# Your goal:
The following data has a line with "(* ===== verification/KeyUpdate.v ===== *)" and a line with "nextRcvAEAD : option". Write out exactly those lines and all the lines between them.

(Saved entries)
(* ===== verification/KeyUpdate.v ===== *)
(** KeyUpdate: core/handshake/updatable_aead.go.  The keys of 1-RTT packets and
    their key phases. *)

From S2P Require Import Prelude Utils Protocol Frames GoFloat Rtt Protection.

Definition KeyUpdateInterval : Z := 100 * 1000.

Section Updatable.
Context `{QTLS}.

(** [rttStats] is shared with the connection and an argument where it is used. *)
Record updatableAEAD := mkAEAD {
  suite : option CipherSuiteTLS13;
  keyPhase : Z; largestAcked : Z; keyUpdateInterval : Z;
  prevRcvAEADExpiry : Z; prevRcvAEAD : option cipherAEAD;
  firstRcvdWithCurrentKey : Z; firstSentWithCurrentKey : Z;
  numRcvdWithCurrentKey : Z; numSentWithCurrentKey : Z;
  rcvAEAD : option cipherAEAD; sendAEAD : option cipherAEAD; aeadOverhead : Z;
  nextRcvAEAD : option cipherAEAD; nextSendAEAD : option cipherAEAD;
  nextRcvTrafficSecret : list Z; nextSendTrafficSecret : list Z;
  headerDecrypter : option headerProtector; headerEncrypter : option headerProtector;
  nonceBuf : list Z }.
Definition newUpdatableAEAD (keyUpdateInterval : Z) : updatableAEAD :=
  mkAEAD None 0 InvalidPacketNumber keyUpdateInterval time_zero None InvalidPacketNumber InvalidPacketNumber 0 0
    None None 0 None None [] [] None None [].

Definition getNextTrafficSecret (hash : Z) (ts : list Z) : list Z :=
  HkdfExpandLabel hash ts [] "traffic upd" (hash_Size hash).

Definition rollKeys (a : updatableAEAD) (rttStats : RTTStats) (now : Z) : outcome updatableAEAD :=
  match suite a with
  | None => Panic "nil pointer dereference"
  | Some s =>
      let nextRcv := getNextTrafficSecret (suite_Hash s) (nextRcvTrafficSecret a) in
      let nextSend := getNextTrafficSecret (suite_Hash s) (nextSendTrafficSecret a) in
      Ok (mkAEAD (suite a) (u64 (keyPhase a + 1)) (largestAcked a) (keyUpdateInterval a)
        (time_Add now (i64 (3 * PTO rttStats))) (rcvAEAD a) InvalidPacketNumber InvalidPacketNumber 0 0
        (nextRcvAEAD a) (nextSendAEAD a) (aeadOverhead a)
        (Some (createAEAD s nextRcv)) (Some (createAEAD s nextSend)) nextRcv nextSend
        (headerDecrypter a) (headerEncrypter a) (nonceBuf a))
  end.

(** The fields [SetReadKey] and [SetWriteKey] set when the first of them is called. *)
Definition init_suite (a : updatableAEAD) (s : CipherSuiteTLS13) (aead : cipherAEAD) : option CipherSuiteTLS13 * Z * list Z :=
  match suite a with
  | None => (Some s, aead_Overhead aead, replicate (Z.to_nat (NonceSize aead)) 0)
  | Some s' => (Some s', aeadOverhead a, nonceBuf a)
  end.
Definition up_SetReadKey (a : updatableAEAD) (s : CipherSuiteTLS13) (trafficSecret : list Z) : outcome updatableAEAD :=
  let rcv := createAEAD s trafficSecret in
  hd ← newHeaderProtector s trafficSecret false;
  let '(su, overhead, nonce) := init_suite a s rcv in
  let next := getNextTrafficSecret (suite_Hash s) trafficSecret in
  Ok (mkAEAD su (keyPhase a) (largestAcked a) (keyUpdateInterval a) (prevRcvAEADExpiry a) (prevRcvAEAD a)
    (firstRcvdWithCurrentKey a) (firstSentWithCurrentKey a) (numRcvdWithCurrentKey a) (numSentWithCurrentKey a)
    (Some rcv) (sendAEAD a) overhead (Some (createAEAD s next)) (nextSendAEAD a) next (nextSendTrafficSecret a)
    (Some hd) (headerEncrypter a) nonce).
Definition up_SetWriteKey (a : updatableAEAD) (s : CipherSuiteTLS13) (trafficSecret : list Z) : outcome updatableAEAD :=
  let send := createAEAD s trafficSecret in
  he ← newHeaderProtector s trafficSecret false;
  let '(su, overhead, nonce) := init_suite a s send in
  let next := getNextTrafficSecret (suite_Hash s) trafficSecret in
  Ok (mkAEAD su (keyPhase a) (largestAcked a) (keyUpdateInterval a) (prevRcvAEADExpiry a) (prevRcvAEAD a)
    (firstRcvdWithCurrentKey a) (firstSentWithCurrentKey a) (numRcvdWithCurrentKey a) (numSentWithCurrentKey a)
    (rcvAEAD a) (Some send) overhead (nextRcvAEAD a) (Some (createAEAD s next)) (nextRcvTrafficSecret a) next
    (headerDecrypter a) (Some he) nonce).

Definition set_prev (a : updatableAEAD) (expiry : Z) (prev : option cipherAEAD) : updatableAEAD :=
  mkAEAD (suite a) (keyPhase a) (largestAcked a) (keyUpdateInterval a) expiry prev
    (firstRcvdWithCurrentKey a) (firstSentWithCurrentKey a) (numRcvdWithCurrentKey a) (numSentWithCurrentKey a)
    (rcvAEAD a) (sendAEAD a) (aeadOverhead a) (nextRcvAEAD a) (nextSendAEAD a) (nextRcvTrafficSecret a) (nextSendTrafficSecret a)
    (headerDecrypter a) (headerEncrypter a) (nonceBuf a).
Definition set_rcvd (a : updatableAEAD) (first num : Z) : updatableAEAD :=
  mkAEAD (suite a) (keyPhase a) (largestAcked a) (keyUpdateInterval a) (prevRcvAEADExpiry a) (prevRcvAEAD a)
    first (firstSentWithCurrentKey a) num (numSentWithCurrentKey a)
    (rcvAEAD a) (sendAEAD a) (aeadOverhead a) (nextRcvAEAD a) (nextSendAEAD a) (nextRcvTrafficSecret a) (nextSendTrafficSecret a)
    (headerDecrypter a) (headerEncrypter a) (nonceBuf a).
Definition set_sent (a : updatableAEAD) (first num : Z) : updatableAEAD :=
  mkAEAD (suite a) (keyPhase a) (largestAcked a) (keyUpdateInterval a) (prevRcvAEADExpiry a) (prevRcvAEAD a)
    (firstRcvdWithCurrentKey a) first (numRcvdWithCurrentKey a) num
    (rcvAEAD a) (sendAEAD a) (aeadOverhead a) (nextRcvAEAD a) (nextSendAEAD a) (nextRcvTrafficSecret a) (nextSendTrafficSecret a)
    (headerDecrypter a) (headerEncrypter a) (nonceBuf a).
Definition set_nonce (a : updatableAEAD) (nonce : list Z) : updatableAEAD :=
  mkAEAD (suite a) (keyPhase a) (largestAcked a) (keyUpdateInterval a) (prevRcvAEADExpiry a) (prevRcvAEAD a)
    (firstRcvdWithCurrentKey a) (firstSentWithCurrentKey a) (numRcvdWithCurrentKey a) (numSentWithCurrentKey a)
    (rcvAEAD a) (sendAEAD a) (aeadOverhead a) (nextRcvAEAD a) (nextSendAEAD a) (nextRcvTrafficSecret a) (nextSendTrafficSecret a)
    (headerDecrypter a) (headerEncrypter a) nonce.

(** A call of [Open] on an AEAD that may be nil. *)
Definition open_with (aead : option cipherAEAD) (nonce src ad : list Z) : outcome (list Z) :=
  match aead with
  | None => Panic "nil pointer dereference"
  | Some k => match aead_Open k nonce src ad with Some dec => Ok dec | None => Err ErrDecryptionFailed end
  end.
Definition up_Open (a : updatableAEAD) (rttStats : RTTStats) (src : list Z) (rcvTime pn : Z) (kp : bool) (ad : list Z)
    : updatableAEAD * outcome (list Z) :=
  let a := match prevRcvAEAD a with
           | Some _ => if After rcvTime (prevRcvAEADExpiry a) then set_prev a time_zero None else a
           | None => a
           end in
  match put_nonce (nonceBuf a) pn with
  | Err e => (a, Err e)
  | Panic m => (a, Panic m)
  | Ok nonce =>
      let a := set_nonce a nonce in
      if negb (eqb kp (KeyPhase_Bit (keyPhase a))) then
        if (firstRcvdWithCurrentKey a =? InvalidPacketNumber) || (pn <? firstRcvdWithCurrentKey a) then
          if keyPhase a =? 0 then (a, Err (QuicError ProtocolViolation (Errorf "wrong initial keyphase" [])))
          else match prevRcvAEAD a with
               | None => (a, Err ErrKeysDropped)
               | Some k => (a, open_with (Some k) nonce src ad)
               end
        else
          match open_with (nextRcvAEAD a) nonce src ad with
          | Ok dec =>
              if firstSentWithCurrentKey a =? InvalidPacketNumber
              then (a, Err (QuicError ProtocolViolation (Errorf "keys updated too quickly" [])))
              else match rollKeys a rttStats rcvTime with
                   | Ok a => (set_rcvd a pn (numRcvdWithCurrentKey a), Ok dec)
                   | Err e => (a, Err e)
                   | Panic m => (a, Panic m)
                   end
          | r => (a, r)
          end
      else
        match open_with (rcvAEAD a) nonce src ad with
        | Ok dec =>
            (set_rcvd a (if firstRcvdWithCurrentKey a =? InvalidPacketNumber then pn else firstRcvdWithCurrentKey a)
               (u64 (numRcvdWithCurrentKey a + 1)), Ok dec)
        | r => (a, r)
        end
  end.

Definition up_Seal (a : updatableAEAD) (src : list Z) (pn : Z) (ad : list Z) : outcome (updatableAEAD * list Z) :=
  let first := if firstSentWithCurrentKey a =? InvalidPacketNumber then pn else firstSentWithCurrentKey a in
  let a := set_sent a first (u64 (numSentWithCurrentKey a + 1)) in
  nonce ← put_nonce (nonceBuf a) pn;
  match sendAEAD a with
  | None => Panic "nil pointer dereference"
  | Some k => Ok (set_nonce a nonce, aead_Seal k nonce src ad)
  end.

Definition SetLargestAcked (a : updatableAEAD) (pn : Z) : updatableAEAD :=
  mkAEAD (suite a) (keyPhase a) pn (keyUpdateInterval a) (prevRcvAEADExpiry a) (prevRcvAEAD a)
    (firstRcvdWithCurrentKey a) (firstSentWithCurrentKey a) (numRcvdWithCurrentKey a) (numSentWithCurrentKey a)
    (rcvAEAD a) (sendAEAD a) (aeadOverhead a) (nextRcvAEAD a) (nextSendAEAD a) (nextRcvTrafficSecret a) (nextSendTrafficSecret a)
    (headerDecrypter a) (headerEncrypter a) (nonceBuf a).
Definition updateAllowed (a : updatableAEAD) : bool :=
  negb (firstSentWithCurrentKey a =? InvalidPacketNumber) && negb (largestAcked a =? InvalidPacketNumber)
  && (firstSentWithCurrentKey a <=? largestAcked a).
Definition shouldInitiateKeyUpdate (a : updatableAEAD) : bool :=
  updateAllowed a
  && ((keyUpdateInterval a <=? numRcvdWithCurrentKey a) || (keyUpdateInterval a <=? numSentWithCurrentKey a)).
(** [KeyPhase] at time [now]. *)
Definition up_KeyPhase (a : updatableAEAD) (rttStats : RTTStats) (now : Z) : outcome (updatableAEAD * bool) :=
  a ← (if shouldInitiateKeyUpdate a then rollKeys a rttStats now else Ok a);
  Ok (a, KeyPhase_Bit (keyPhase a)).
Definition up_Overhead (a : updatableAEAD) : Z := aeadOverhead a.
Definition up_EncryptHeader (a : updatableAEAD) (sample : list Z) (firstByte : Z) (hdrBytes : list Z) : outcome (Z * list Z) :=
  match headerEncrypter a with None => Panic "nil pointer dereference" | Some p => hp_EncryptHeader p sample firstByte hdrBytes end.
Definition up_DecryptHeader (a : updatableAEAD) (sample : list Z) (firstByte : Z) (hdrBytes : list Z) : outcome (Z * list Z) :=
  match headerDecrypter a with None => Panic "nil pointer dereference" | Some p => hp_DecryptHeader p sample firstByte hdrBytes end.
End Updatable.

* * *

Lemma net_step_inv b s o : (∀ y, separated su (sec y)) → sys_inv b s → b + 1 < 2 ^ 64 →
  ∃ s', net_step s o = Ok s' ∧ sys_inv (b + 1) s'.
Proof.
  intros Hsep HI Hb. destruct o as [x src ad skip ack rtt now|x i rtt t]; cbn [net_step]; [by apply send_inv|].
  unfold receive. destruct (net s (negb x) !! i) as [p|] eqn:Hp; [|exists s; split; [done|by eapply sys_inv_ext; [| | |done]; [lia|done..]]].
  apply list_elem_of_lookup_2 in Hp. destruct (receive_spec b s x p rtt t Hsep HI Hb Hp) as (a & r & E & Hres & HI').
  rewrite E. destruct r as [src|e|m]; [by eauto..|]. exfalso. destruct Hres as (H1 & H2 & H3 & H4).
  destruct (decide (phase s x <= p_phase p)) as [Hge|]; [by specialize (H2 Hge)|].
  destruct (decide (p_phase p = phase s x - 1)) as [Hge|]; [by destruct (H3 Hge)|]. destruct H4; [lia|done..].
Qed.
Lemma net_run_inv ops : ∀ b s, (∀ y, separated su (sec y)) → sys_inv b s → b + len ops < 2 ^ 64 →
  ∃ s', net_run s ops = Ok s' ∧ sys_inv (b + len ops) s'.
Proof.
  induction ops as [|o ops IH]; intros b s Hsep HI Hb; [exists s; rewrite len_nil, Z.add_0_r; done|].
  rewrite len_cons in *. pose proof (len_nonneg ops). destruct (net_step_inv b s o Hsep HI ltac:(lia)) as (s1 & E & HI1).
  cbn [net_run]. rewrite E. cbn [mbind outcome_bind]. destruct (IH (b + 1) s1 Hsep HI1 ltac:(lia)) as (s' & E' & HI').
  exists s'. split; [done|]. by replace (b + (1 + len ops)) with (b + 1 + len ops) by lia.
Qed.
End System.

# Reply to the task:
(* ===== verification/KeyUpdate.v ===== *)
(** KeyUpdate: core/handshake/updatable_aead.go.  The keys of 1-RTT packets and
    their key phases. *)

From S2P Require Import Prelude Utils Protocol Frames GoFloat Rtt Protection.

Definition KeyUpdateInterval : Z := 100 * 1000.

Section Updatable.
Context `{QTLS}.

(** [rttStats] is shared with the connection and an argument where it is used. *)
Record updatableAEAD := mkAEAD {
  suite : option CipherSuiteTLS13;
  keyPhase : Z; largestAcked : Z; keyUpdateInterval : Z;
  prevRcvAEADExpiry : Z; prevRcvAEAD : option cipherAEAD;
  firstRcvdWithCurrentKey : Z; firstSentWithCurrentKey : Z;
  numRcvdWithCurrentKey : Z; numSentWithCurrentKey : Z;
  rcvAEAD : option cipherAEAD; sendAEAD : option cipherAEAD; aeadOverhead : Z;
  nextRcvAEAD : option cipherAEAD; nextSendAEAD : option cipherAEAD;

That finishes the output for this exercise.